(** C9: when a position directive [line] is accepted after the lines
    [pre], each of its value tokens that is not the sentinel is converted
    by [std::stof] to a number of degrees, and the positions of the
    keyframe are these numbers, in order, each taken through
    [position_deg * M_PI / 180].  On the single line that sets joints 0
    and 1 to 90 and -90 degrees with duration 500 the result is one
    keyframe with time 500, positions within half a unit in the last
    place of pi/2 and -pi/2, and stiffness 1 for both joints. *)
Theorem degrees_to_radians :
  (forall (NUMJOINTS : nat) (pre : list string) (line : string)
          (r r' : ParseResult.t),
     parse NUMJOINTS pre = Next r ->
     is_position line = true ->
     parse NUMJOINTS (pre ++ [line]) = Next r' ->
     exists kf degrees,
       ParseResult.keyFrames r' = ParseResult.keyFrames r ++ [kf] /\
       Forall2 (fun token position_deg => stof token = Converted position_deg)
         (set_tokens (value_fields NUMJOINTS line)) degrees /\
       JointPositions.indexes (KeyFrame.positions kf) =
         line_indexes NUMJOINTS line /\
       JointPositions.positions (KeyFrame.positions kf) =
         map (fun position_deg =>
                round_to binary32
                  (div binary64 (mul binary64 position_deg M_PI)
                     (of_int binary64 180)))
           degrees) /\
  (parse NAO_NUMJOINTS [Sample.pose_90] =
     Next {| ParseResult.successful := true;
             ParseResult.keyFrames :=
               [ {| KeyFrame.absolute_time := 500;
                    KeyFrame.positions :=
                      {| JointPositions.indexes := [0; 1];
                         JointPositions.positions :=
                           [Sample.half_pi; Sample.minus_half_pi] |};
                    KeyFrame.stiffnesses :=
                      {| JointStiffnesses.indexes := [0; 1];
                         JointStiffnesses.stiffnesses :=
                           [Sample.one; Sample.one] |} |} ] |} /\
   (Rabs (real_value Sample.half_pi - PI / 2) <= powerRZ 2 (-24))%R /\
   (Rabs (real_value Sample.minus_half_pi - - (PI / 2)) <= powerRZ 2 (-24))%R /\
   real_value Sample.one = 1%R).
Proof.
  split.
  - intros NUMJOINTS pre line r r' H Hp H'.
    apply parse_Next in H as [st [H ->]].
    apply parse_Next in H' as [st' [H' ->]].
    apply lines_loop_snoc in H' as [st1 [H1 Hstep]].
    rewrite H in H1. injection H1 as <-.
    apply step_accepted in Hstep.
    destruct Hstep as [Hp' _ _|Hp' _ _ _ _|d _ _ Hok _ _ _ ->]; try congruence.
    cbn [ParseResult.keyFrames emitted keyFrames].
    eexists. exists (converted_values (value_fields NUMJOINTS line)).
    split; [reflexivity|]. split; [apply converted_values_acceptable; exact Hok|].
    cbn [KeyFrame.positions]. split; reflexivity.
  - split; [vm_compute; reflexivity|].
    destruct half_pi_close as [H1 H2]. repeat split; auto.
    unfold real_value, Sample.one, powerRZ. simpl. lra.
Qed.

[Your instructions]
An exact copy of the lines above, from the one containing "JointPositions.indexes (KeyFrame.positions kf)" down to the one containing "- split; [vm_compute; reflexivity|]." and including both, is the whole answer; retype it and nothing else.

[Answer below]
       JointPositions.indexes (KeyFrame.positions kf) =
         line_indexes NUMJOINTS line /\
       JointPositions.positions (KeyFrame.positions kf) =
         map (fun position_deg =>
                round_to binary32
                  (div binary64 (mul binary64 position_deg M_PI)
                     (of_int binary64 180)))
           degrees) /\
  (parse NAO_NUMJOINTS [Sample.pose_90] =
     Next {| ParseResult.successful := true;
             ParseResult.keyFrames :=
               [ {| KeyFrame.absolute_time := 500;
                    KeyFrame.positions :=
                      {| JointPositions.indexes := [0; 1];
                         JointPositions.positions :=
                           [Sample.half_pi; Sample.minus_half_pi] |};
                    KeyFrame.stiffnesses :=
                      {| JointStiffnesses.indexes := [0; 1];
                         JointStiffnesses.stiffnesses :=
                           [Sample.one; Sample.one] |} |} ] |} /\
   (Rabs (real_value Sample.half_pi - PI / 2) <= powerRZ 2 (-24))%R /\
   (Rabs (real_value Sample.minus_half_pi - - (PI / 2)) <= powerRZ 2 (-24))%R /\
   real_value Sample.one = 1%R).
Proof.
  split.
  - intros NUMJOINTS pre line r r' H Hp H'.
    apply parse_Next in H as [st [H ->]].
    apply parse_Next in H' as [st' [H' ->]].
    apply lines_loop_snoc in H' as [st1 [H1 Hstep]].
    rewrite H in H1. injection H1 as <-.
    apply step_accepted in Hstep.
    destruct Hstep as [Hp' _ _|Hp' _ _ _ _|d _ _ Hok _ _ _ ->]; try congruence.
    cbn [ParseResult.keyFrames emitted keyFrames].
    eexists. exists (converted_values (value_fields NUMJOINTS line)).
    split; [reflexivity|]. split; [apply converted_values_acceptable; exact Hok|].
    cbn [KeyFrame.positions]. split; reflexivity.
  - split; [vm_compute; reflexivity|].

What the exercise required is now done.